Exercise brief –
Write out, from the entries below, exactly the lines that run between the lines holding "of_option (cflush s)" and "- by eapply ts_cons.", inclusive, and stop there.

>>>

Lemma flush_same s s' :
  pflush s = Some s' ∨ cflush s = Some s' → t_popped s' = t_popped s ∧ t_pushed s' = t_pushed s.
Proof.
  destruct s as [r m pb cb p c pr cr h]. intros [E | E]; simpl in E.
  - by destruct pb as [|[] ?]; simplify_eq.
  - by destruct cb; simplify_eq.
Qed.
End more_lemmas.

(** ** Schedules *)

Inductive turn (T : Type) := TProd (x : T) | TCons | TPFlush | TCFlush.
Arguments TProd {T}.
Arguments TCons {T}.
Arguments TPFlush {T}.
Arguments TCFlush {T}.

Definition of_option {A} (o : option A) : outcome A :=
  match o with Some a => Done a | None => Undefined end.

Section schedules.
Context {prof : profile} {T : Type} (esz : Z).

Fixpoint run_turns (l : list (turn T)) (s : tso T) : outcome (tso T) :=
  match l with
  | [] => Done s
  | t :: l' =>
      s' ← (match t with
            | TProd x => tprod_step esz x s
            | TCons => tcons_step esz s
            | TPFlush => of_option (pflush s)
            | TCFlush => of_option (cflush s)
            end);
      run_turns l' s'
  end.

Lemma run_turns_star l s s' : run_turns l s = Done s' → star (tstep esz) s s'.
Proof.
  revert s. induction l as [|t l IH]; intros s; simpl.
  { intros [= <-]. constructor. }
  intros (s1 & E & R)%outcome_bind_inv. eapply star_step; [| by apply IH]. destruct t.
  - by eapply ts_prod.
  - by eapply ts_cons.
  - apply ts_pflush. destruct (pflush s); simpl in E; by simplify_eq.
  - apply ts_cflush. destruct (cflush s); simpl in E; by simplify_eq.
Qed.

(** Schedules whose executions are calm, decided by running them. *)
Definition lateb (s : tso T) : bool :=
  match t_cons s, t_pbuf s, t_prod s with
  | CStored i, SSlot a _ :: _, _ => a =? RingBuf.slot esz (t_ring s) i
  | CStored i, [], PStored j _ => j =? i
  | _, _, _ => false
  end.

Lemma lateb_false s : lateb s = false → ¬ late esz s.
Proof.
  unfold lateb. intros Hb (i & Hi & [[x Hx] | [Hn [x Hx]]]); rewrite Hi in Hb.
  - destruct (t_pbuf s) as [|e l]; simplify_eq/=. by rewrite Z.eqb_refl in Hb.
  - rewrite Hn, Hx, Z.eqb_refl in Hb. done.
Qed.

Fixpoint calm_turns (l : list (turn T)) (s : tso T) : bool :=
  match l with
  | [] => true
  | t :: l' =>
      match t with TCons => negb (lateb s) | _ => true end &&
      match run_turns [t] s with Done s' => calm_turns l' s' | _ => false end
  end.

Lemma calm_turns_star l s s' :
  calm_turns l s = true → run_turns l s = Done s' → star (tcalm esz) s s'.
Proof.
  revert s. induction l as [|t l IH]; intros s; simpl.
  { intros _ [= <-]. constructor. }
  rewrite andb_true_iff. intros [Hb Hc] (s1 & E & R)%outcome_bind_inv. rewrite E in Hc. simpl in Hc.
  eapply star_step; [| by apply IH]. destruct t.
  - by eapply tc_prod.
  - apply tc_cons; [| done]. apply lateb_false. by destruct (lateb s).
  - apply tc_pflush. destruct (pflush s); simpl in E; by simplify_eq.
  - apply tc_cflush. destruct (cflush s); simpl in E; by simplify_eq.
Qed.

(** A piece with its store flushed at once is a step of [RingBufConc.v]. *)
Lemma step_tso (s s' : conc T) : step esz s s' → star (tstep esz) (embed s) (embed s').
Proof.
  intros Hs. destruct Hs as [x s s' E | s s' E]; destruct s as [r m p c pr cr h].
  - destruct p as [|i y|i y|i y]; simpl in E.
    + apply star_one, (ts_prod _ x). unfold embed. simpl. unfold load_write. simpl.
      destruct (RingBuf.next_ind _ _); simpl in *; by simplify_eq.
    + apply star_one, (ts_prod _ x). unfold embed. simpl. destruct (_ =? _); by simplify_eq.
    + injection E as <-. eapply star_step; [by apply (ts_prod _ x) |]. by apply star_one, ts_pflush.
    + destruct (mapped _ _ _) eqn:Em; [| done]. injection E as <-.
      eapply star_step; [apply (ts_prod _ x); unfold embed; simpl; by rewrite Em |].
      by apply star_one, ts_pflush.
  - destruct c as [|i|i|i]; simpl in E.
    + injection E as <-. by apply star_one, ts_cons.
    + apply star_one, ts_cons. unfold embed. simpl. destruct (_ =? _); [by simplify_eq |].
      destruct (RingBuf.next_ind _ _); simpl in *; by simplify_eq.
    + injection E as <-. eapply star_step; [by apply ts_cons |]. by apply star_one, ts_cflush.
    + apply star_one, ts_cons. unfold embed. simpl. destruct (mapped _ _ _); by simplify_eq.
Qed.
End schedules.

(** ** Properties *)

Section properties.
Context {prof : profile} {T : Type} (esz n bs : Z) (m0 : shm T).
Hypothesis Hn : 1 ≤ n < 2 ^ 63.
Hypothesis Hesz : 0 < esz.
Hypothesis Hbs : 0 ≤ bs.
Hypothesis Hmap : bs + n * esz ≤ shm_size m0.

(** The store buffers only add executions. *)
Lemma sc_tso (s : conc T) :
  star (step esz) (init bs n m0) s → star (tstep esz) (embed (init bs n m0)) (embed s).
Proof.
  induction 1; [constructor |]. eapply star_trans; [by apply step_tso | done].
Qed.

<<<

Expected answer –
            | TCFlush => of_option (cflush s)
            end);
      run_turns l' s'
  end.

Lemma run_turns_star l s s' : run_turns l s = Done s' → star (tstep esz) s s'.
Proof.
  revert s. induction l as [|t l IH]; intros s; simpl.
  { intros [= <-]. constructor. }
  intros (s1 & E & R)%outcome_bind_inv. eapply star_step; [| by apply IH]. destruct t.
  - by eapply ts_prod.
  - by eapply ts_cons.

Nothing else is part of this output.